- [Saved data entries]

____

(** * FinancialForecastingDashboard: the three pipeline scripts

    A shallow embedding of [scripts/database_setup.py], [scripts/pipeline.py]
    and [scripts/run_forecasting.py].  The scripts are effectful Python: they
    read the process environment, print, touch the file system, talk to a
    PostgreSQL server through psycopg2, spawn [dbt] and call Prophet.  They are
    modelled as computations in a state-and-exception monad over an explicit
    [world]; every externally visible action is also appended to an event log
    so that ordering properties ("before any I/O", "never invoked") can be
    stated.  Third-party libraries are not part of the repository: what they
    compute is taken from a record of parameters ([libs]) wherever the scripts
    do not depend on it, and written out after the library where they do. *)

From stdpp Require Import base option list strings gmap pretty sorting.
From Stdlib Require Import Ascii ZArith QArith Lia.

Set Warnings "-register-all".

Open Scope string_scope.
Open Scope list_scope.
Open Scope Z_scope.

(** ** Python values and exceptions *)

(** What [json.load] can return.  A dict is kept as an association list in
    which the first binding of a key is the one [dict.get] sees. *)
Inductive pyval : Type :=
  | PNone
  | PBool (b : bool)
  | PInt (z : Z)
  | PFloat (q : Q)
  | PStr (s : string)
  | PList (items : list pyval)
  | PDict (items : list (string * pyval)).

(** The exception classes that can occur, with their place in the class
    hierarchy.  [C_Named] stands for a class that none of the scripts or
    their libraries defines; it is only there so that such a class can be
    named in a statement. *)
Inductive pyclass : Type :=
  | C_BaseException
  | C_SystemExit
  | C_Exception
  | C_OSError
  | C_FileNotFoundError
  | C_FileExistsError
  | C_ValueError
  | C_JSONDecodeError
  | C_TypeError
  | C_AttributeError
  | C_LookupError
  | C_KeyError
  | C_RuntimeError
  | C_CalledProcessError
  | C_psycopg2_Error
  | C_InterfaceError
  | C_DatabaseError
  | C_OperationalError
  | C_IntegrityError
  | C_UniqueViolation
  | C_NotNullViolation
  | C_DataError
  | C_ProgrammingError
  | C_InternalError
  | C_InFailedSqlTransaction
  | C_pandas_DatabaseError
  | C_sqlalchemy_OperationalError
  | C_Named (name : string).

Definition base_class (c : pyclass) : option pyclass :=
  match c with
  | C_BaseException => None
  | C_SystemExit => Some C_BaseException
  | C_Exception => Some C_BaseException
  | C_OSError => Some C_Exception
  | C_FileNotFoundError => Some C_OSError
  | C_FileExistsError => Some C_OSError
  | C_ValueError => Some C_Exception
  | C_JSONDecodeError => Some C_ValueError
  | C_TypeError => Some C_Exception
  | C_AttributeError => Some C_Exception
  | C_LookupError => Some C_Exception
  | C_KeyError => Some C_LookupError
  | C_RuntimeError => Some C_Exception
  | C_CalledProcessError => Some C_Exception
  | C_psycopg2_Error => Some C_Exception
  | C_InterfaceError => Some C_psycopg2_Error
  | C_DatabaseError => Some C_psycopg2_Error
  | C_OperationalError => Some C_DatabaseError
  | C_IntegrityError => Some C_DatabaseError
  | C_UniqueViolation => Some C_IntegrityError
  | C_NotNullViolation => Some C_IntegrityError
  | C_DataError => Some C_DatabaseError
  | C_ProgrammingError => Some C_DatabaseError
  | C_InternalError => Some C_DatabaseError
  | C_InFailedSqlTransaction => Some C_InternalError
  | C_pandas_DatabaseError => Some C_Exception
  | C_sqlalchemy_OperationalError => Some C_Exception
  | C_Named _ => Some C_Exception
  end.

Global Instance pyclass_eq_dec : EqDecision pyclass.
Proof. solve_decision. Defined.

(** [subclass_upto n c d]: [d] is reached from [c] in at most [n] steps up
    the hierarchy.  The hierarchy above is five levels deep. *)
Fixpoint subclass_upto (n : nat) (c d : pyclass) : bool :=
  if decide (c = d) then true
  else match n with
       | O => false
       | S n' => match base_class c with
                 | Some b => subclass_upto n' b d
                 | None => false
                 end
       end.

Definition issubclass (c d : pyclass) : bool := subclass_upto 6 c d.

(** A raised exception.  [SystemExit] carries the exit status, everything
    else its class and [str(e)]. *)
Inductive exn : Type :=
  | SystemExit (code : Z)
  | Error (cls : pyclass) (msg : string).

Definition class_of (e : exn) : pyclass :=
  match e with
  | SystemExit _ => C_SystemExit
  | Error c _ => c
  end.

Definition str_of_exn (e : exn) : string :=
  match e with
  | SystemExit _ => ""
  | Error _ m => m
  end.

Definition isinstance (e : exn) (c : pyclass) : bool := issubclass (class_of e) c.

(** ** Calendar time *)

(** A naive timestamp: whole months counted from January of year 0, days
    after the first of the month, seconds after midnight.  The year is
    [ts_months / 12], the month of the year [ts_months mod 12 + 1]. *)
Record timestamp : Type := Timestamp {
  ts_months : Z;
  ts_day0 : N;
  ts_secs : N
}.

Global Instance timestamp_eq_dec : EqDecision timestamp.
Proof. solve_decision. Defined.

Definition ts_compare (a b : timestamp) : comparison :=
  match ts_months a ?= ts_months b with
  | Eq => match (ts_day0 a ?= ts_day0 b)%N with
          | Eq => (ts_secs a ?= ts_secs b)%N
          | c => c
          end
  | c => c
  end.

Definition ts_ltb (a b : timestamp) : bool :=
  match ts_compare a b with Lt => true | _ => false end.

Definition ts_leb (a b : timestamp) : bool :=
  match ts_compare a b with Gt => false | _ => true end.

(** ** Tables and data frames *)

Inductive cell : Type :=
  | CNull
  | CInt (z : Z)
  | CNum (q : Q)
  | CText (s : string)
  | CTime (t : timestamp) (utc_offset : option Z).

Definition cell_eqb (a b : cell) : bool :=
  match a, b with
  | CNull, CNull => true
  | CInt x, CInt y => bool_decide (x = y)
  | CNum x, CNum y => Qeq_bool x y
  | CText x, CText y => bool_decide (x = y)
  | CTime x ox, CTime y oy => bool_decide (x = y) && bool_decide (ox = oy)
  | _, _ => false
  end.

Definition is_null (c : cell) : bool :=
  match c with CNull => true | _ => false end.

Inductive sqltype : Type :=
  | T_INT
  | T_BIGINT
  | T_DECIMAL
  | T_DOUBLE
  | T_DATE
  | T_TIMESTAMP
  | T_VARCHAR (n : nat)
  | T_TEXT.

Global Instance sqltype_eq_dec : EqDecision sqltype.
Proof. solve_decision. Defined.

Record column : Type := Column {
  col_name : string;
  col_type : sqltype;
  col_primary_key : bool
}.

Global Instance column_eq_dec : EqDecision column.
Proof. solve_decision. Defined.

Record table : Type := Table {
  t_schema : list column;
  t_rows : list (list cell)
}.

(** A pandas DataFrame: column labels and rows of cells. *)
Record DataFrame : Type := Frame {
  df_columns : list string;
  df_rows : list (list cell)
}.

Abbreviation database := (gmap string table).
Abbreviation path := (list string).

(** ** The libraries the scripts call

    None of these is code of the repository.  Each field is what the
    library computes at the place where a script calls it; the scripts'
    control flow never looks inside. *)
Record prophet_config : Type := ProphetConfig {
  yearly_seasonality : bool;
  changepoint_prior_scale : Q
}.

Inductive dbt_outcome : Type :=
  | DbtNotInstalled
  | DbtExit (status : Z) (after : database).

Record libs : Type := Libs {
  (** [json.load]: [None] when the text is not JSON. *)
  json_parse : string -> option pyval;
  (** PostgreSQL's input conversion of a bound parameter to a column type:
      [None] when the server rejects the value. *)
  pg_cast : sqltype -> pyval -> option cell;
  (** [pandas.to_datetime] on one value: [None] when it cannot be read as
      a date. *)
  to_datetime : cell -> option cell;
  (** Prophet's optimiser: the fitted parameters, or [None] when the
      optimisation fails. *)
  prophet_optimize : prophet_config -> list (timestamp * Q) -> option (list Q);
  (** The value Prophet predicts for one output column at one date. *)
  prophet_component : list Q -> timestamp -> string -> Q;
  (** What [dbt run] does with the generated project and the database. *)
  dbt_run : gmap path string -> database -> dbt_outcome
}.

(** ** The world *)

Inductive txn_state : Type :=
  | TxIdle
  | TxOpen (working : database)
  | TxAborted.

(** A psycopg2 connection.  The server is used by one client at a time, so
    an open transaction is a working copy of the database that [commit]
    publishes and [rollback] drops. *)
Record session : Type := Session {
  s_closed : bool;
  s_txn : txn_state
}.

Inductive stream : Type := Stdout | Stderr.

Inductive statement : Type :=
  | CreateTableIfNotExists (name : string) (cols : list column)
  | InsertInto (name : string) (cols : list string) (params : list pyval)
  | SelectOrderBy (cols : list string) (name : string) (order_by : string).

Inductive event : Type :=
  | Print (s : stream) (text : string)
  | Makedirs (p : path)
  | OpenRead (p : path)
  | OpenWrite (p : path)
  | Connect (host port dbname user password : string)
  | Execute (conn : nat) (stmt : statement)
  | Commit (conn : nat)
  | Rollback (conn : nat)
  | Close (conn : nat)
  | ToSql (name : string) (url : string)
  | Fit (observations : nat)
  | Spawn (argv : list string).

(** Printing goes to the terminal; everything else is file or network
    traffic, except [Fit], which is a computation. *)
Definition file_or_network (e : event) : bool :=
  match e with
  | Print _ _ => false
  | Fit _ => false
  | _ => true
  end.

Record world : Type := World {
  environ : gmap string string;
  cwd : path;
  home : path;
  dirs : gset path;
  files : gmap path string;
  (** whether the server accepts a connection with these parameters *)
  server_accepts : string -> string -> string -> string -> string -> bool;
  db : database;
  sessions : list session;
  log : list event
}.

Definition set_log (w : world) (l : list event) : world :=
  World (environ w) (cwd w) (home w) (dirs w) (files w) (server_accepts w)
        (db w) (sessions w) l.

Definition set_dirs (w : world) (d : gset path) : world :=
  World (environ w) (cwd w) (home w) d (files w) (server_accepts w)
        (db w) (sessions w) (log w).

Definition set_files (w : world) (f : gmap path string) : world :=
  World (environ w) (cwd w) (home w) (dirs w) f (server_accepts w)
        (db w) (sessions w) (log w).

Definition set_db (w : world) (d : database) : world :=
  World (environ w) (cwd w) (home w) (dirs w) (files w) (server_accepts w)
        d (sessions w) (log w).

Definition set_sessions (w : world) (s : list session) : world :=
  World (environ w) (cwd w) (home w) (dirs w) (files w) (server_accepts w)
        (db w) s (log w).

____

- [What you have to do] Each line from the one that holds "World (environ w) (cwd w) (home w) d" to the end of the records above should be transcribed exactly, both ends included.

- [Exercise output]
  World (environ w) (cwd w) (home w) d (files w) (server_accepts w)
        (db w) (sessions w) (log w).

Definition set_files (w : world) (f : gmap path string) : world :=
  World (environ w) (cwd w) (home w) (dirs w) f (server_accepts w)
        (db w) (sessions w) (log w).

Definition set_db (w : world) (d : database) : world :=
  World (environ w) (cwd w) (home w) (dirs w) (files w) (server_accepts w)
        d (sessions w) (log w).

Definition set_sessions (w : world) (s : list session) : world :=
  World (environ w) (cwd w) (home w) (dirs w) (files w) (server_accepts w)
        (db w) s (log w).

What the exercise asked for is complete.